Over 300,000 vulnerable Gambians will benefit from UN emergency support, a press release from UNICEF office in The Gambia, obtained by Mansa Banko, disclosed.
Below is the text of the full release:
Banjul, The Gambia, 30 March, 2012 – In the wake of the 2011 drought in the country, the UN System in The Gambia announces today its commitment to provide immediate humanitarian support and recovery assistance to over 300,000 vulnerable populations in the most affected 19 districts, out of the 25 affected regions, of the country. 
This response begins in April 2012 and will cover the length of the lean season, from March to September 2012.
“We should be ready at all times to manage both present and future climate-related risks to ensure that the vulnerable are protected from hunger and disease.
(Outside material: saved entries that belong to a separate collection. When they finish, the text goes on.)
(** The loop of [arch] on one line as the inspector prints it. *)
Lemma machine_of_line (indent code a : string) (rest : list string) :
  blank indent → solid a → code = "8664" ∨ code = "14C" →
  Component.machine_of (machine_line indent code a :: rest) = Some a.
Proof.
  intros Hindent Ha Hcode.
  assert (strip (machine_line indent code a) = code +:+ " machine (" +:+ a +:+ ")") as Hstrip.
  { unfold strip, machine_line. apply chars_inj. rewrite chars_text, chars_app.
    destruct Hcode as [-> | ->].
    - apply (strip_chars_body _ _ "8" ")" (chars ("664 machine (" +:+ a))); try done.
      rewrite !chars_app. done.
    - apply (strip_chars_body _ _ "1" ")" (chars ("4C machine (" +:+ a))); try done.
      rewrite !chars_app. done. }
  cbn [Component.machine_of]. rewrite Hstrip.
  assert ((startswith (code +:+ " machine (" +:+ a +:+ ")") "8664"
           || startswith (code +:+ " machine (" +:+ a +:+ ")") "14C") = true) as ->.
  { destruct Hcode as [-> | ->]; reflexivity. }
  assert (contains "machine" (code +:+ " machine (" +:+ a +:+ ")") = true) as ->.
  { apply contains_spec. exists (code +:+ " "), (" (" +:+ a +:+ ")").
    by rewrite !append_assoc. }
  cbn [andb]. f_equal.
  assert (split (code +:+ " machine (" +:+ a +:+ ")") " "
          = [code; "machine"; "(" +:+ a +:+ ")"]) as ->.
  { unfold split. rewrite !chars_app. change (chars " ") with [ch_space].
    change (chars " machine (") with ([ch_space] ++ chars "machine" ++ [ch_space] ++ chars "(").
    rewrite <- !(assoc_L (++)). cbn [app].
    rewrite split_go_char_word
      by (destruct Hcode as [-> | ->]; apply (bool_decide_unpack _); by vm_compute).
    rewrite split_go_char_word by (apply (bool_decide_unpack _); by vm_compute).
    rewrite split_go_char_free.
    - simpl. by rewrite text_chars, text_app, text_chars.
    - apply solid_no_space in Ha. change (chars "(") with ["("%char].
      change (chars ")") with [")"%char].
      rewrite !elem_of_app, !list_elem_of_singleton. by intros [?|[?|?]]. }
  cbn [last default]. unfold slice.
  change (text (slice_list (chars ("(" +:+ a +:+ ")")) 1 (-1)) = a).
  apply chars_inj. rewrite chars_text, !chars_app.
  change (chars "(" ++ chars a ++ chars ")") with ("("%char :: chars a ++ [")"%char]).
  apply slice_list_inner.
Qed.

End MachineLine.

Section ArchValue.

Lemma machine_of_app (before after : list string) :
  Component.machine_of (before ++ after)
  = match Component.machine_of before with
    | Some a => Some a
    | None => Component.machine_of after
    end.
Proof.
  induction before as [|line before IH]; [done|].
  simpl app. cbn [Component.machine_of]. by destruct (_ && _).
Qed.

End ArchValue.

(** X27: the architecture that [arch] reads.  When the inspector answers
    for the file that is inspected, and the first line of its listing that
    the loop takes for a machine line is printed as the inspector prints it
    (an indentation, the code [8664] or [14C], the word [machine], and a
    name without white space in parentheses), [arch] returns that name and
    remembers it; the code does not enter the result, so [8664 machine
    (x86)] gives [x86]. *)
Theorem arch_reads_machine_line (w : World) (c : Component.t)
    (name out indent code a : string) (before rest : list string) :
  Component._arch c = None →
  Component.check_name w c = Ok name →
  check_output w (Component.headers_command name) = Some out →
  Py.split out Py.CRLF = before ++ machine_line indent code a :: rest →
  Component.machine_of before = None →
  blank indent → solid a → code = "8664" ∨ code = "14C" →
  Component.arch w c = Ok (Some a, Component.set_arch c a).
Proof.
  intros Hmemo Hname Hout Hsplit Hbefore Hindent Ha Hcode.
  unfold Component.arch. rewrite Hmemo, Hname. cbn [bind].
  unfold Component.inspect_headers, run. rewrite Hout. cbn [bind].
  by rewrite Hsplit, machine_of_app, Hbefore, machine_of_line.
Qed.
The Gambia, together with its development partners including the UN, continues to develop capacities to reduce underlying factors of vulnerability to climate-change. 
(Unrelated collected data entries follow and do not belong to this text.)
Lemma invariant_step (t : nat) (m : machine) :
  invariant m -> invariant (step rt t m).
Proof.
  intros Hinv. unfold step.
  destruct (pool m !! t) as [p|] eqn:Ht; [|done].
  pose proof (inv_lock m Hinv t p Ht) as Hheld.
  destruct p; cbn [in_block] in Hheld.
  - (* acquire *)
    destruct (room_lock m) as [holder|] eqn:Hfree; [done|].
    destruct Hinv as [Hlock Hpassed Habout Honce]. split.
    + intros t1 p1. cbn [pool set_room_lock room_lock]. rewrite (pool_goto _ _ _ _ _ Ht).
      destruct (decide (t1 = t)) as [->|]; [done|].
      intros H1 Hin. specialize (Hlock _ _ H1 Hin). congruence.
    + intros t1 p1 k. cbn [pool set_room_lock shared goto]. 
      change (<[t:=SgLookup room_id player_name]> (pool m))
        with (pool (goto t (SgLookup room_id player_name) m)).
      rewrite (pool_goto _ _ _ _ _ Ht).
      destruct (decide (t1 = t)) as [->|]; [by intros [= <-]|apply Hpassed].
    + intros t1 p1 k. cbn [pool set_room_lock shared goto].
      change (<[t:=SgLookup room_id player_name]> (pool m))
        with (pool (goto t (SgLookup room_id player_name) m)).
      rewrite (pool_goto _ _ _ _ _ Ht).
      destruct (decide (t1 = t)) as [->|]; [by intros [= <-]|apply Habout].
    + intros t1 t2 p1 p2 k1 k2 Hne. cbn [pool set_room_lock shared goto].
      change (<[t:=SgLookup room_id player_name]> (pool m))
        with (pool (goto t (SgLookup room_id player_name) m)).
      rewrite !(pool_goto _ _ _ _ _ Ht).
      destruct (decide (t1 = t)) as [->|], (decide (t2 = t)) as [->|]; try done.
      * by intros [= <-].
      * by intros _ [= <-].
      * by apply Honce.
  - (* lookup *)
    destruct (pd_getitem (rooms (shared m)) room_id);
      (apply (invariant_goto t _ _ m Hinv Ht); [auto | done | done]).
  - (* host *)
    destruct (pd_getitem (rooms (shared m)) room_id) as [room|];
      [destruct (negb (py_eq player_name (host room)))|];
      (apply (invariant_goto t _ _ m Hinv Ht); [auto | done | done]).
  - (* members *)
    destruct (pd_getitem (rooms (shared m)) room_id) as [room|];
      [destruct (py_int (room_min room)) as [need|];
       [destruct (Z.of_nat (length (members room)) <? need)%Z|]|];
      (apply (invariant_goto t _ _ m Hinv Ht); [auto | done | done]).
  - (* status *)
    destruct (pd_getitem (rooms (shared m)) room_id) as [room|] eqn:Eg;
      [destruct (String.eqb (status room) "playing") eqn:Es|];
      (apply (invariant_goto t _ _ m Hinv Ht); [auto | done | try done]).
    intros k [= <-]. apply pd_getitem_Ret in Eg as [Hk Hf].
    split; [done|]. exists room. split; [done|]. by apply String.eqb_neq.
  - (* read the port *)
    apply (invariant_goto t _ _ m Hinv Ht); [auto | done |].
    intros k [= <-]. by apply (inv_about m Hinv t _ _ Ht).
  - (* read the port again *)
    apply (invariant_goto t _ _ m Hinv Ht); [auto | done |].
    intros k [= <-]. by apply (inv_about m Hinv t _ _ Ht).
  - (* store the port *)
    apply invariant_store; [|done].
    apply (invariant_goto t _ _ m Hinv Ht); [auto | done |].
    intros k [= <-]. by apply (inv_about m Hinv t _ _ Ht).
  - (* set the status *)
    destruct (pd_getitem (rooms (shared m)) room_id) as [room|] eqn:Eg;
      [|apply (invariant_goto t _ _ m Hinv Ht); [auto | done | done]].
    apply pd_getitem_Ret in Eg as [Hk Hf].
    destruct (inv_about m Hinv t _ _ Ht eq_refl) as (_ & room0 & Hf0 & Hidle).
    assert (room0 = room) as -> by congruence.
    destruct Hinv as [Hlock Hpassed Habout Honce].
    assert (Hother : forall t1 p1 k1, t1 <> t -> pool m !! t1 = Some p1 ->
              passed p1 = Some k1 -> py_eq room_id k1 = false /\ py_eq k1 room_id = false).
    { intros t1 p1 k1 Hne H1 Hp1.
      destruct (Hpassed _ _ _ H1 Hp1) as (Hk1 & room1 & Hf1 & Hplaying).
      assert (py_eq room_id k1 = false) as E.
      { destruct (py_eq room_id k1) eqn:E; [|done].
        rewrite (pd_find_key_eq _ _ _ Hk Hk1 E) in Hf. congruence. }
      split; [done|]. by rewrite py_eq_sym. }
    set (p' := SgRelease room_id (Ret (inr (set_status "playing" room, game_port)))).
    split; cbn [store shared pool room_lock rooms set_rooms].
    + intros t1 p1. rewrite (pool_goto _ _ _ _ _ Ht).
      destruct (decide (t1 = t)) as [->|]; [intros _ _; by apply Hheld | apply Hlock].
    + intros t1 p1 k1. rewrite (pool_goto _ _ _ _ _ Ht).
      destruct (decide (t1 = t)) as [->|Hne].
      * intros [= <-] [= <-]. split; [done|].
        exists (set_status "playing" room). by rewrite pd_find_set_eq.
      * intros H1 Hp1. destruct (Hpassed _ _ _ H1 Hp1) as (Hk1 & room1 & Hf1 & Hplaying).
        split; [done|]. rewrite (pd_find_set_py _ _ _ _ Hk Hk1).
        destruct (Hother _ _ _ Hne H1 Hp1) as [-> _]. eauto.
    + intros t1 p1 k1. rewrite (pool_goto _ _ _ _ _ Ht).
      destruct (decide (t1 = t)) as [->|Hne]; [by intros [= <-]|].
      intros H1 Hp1. exfalso. apply Hne.
      pose proof (Hlock _ _ H1 (about_in_block _ _ Hp1)) as Hl.
      rewrite (Hheld eq_refl) in Hl. congruence.
    + intros t1 t2 p1 p2 k1 k2 Hne. rewrite !(pool_goto _ _ _ _ _ Ht).
      destruct (decide (t1 = t)) as [->|H1], (decide (t2 = t)) as [->|H2]; try done.
      * intros [= <-] Hp2 [= <-] Hk2. by destruct (Hother _ _ _ H2 Hp2 Hk2).
      * intros Hp1 [= <-] Hk1 [= <-]. by destruct (Hother _ _ _ H1 Hp1 Hk1).
      * by apply Honce.
  - (* release *)
    destruct Hinv as [Hlock Hpassed Habout Honce]. split;
      cbn [set_room_lock shared pool room_lock];
      change (<[t:=SgDone room_id result]> (pool m))
        with (pool (goto t (SgDone room_id result) m)).
    + intros t1 p1. rewrite (pool_goto _ _ _ _ _ Ht).
      destruct (decide (t1 = t)) as [->|Hne]; [by intros [= <-]|].
      intros H1 Hin. exfalso. apply Hne.
      pose proof (Hlock _ _ H1 Hin) as Hl. rewrite (Hheld eq_refl) in Hl. congruence.
    + intros t1 p1 k1. rewrite (pool_goto _ _ _ _ _ Ht).
      destruct (decide (t1 = t)) as [->|]; [|apply Hpassed].
      intros [= <-] Hp. by apply (Hpassed t (SgRelease room_id result) k1).
    + intros t1 p1 k1. rewrite (pool_goto _ _ _ _ _ Ht).
      destruct (decide (t1 = t)) as [->|]; [by intros [= <-]|apply Habout].
    + intros t1 t2 p1 p2 k1 k2 Hne. rewrite !(pool_goto _ _ _ _ _ Ht).
      destruct (decide (t1 = t)) as [->|], (decide (t2 = t)) as [->|]; try done.
      * intros [= <-] H2 Hp1 Hp2.
        by apply (Honce t t2 (SgRelease room_id result) p2).
      * intros H1 [= <-] Hp1 Hp2.
        by apply (Honce t1 t p1 (SgRelease room_id result)).
      * by apply Honce.
  - done.
  - (* the capacity test *)
    destruct (pd_getitem (rooms (shared m)) room_id) as [room|];
      [destruct (py_int (room_max room)) as [limit|];
       [destruct (limit <=? Z.of_nat (length (members room)))%Z|]|];
      (apply (invariant_goto t _ _ m Hinv Ht); [auto | done | done]).
  - (* the membership test *)
    destruct (pd_getitem (rooms (shared m)) room_id) as [room|];
      [destruct (negb (list_contains player_name (members room)))|];
      (apply (invariant_goto t _ _ m Hinv Ht); [auto | done | done]).
  - (* the append *)
    destruct (pd_getitem (rooms (shared m)) room_id) as [room|] eqn:Eg;
      [|apply (invariant_goto t _ _ m Hinv Ht); [auto | done | done]].
    apply pd_getitem_Ret in Eg as [Hk Hf].
    apply invariant_store; [apply (invariant_goto t _ _ m Hinv Ht); [auto | done | done]|].
    intros k Hk'. cbn [goto shared rooms set_rooms].
    rewrite (pd_find_set_py _ _ _ _ Hk Hk').
    destruct (py_eq room_id k) eqn:E; [|done].
    by rewrite <- (pd_find_key_eq _ _ _ Hk Hk' E), Hf.
  - done.
Qed.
Until these capacities are in place, the UN System in The Gambia is fully poised and committed to support the National Disaster Management Governing Council in fulfilling its mandate,” stated Ms Chinwe Dik√©, Resident Coordinator for the UN System in The Gambia.
The UN System responded to the call of The Gambia Government for emergency response support following the national declaration of crop failure in early March 2012. Four key areas identified for priority interventions by the UN are:
1.Food Security and Nutrition,
2.Water,Sanitation and Hygiene,
3.Health interventions, including HIV and the prevention of disease outbreaks, and
4.Rehabilitation of the productive capacity of those affected.
To date, the UN System in The Gambia has mobilized a total of US$ 4.8 million through the UN’s Central Emergency Response Fund (CERF) and contributions from the different UN Agencies. These funds are required to urgently respond to the livelihood and health constraints of the vulnerable populations, in particular, children, women, and farmers as well as livestock.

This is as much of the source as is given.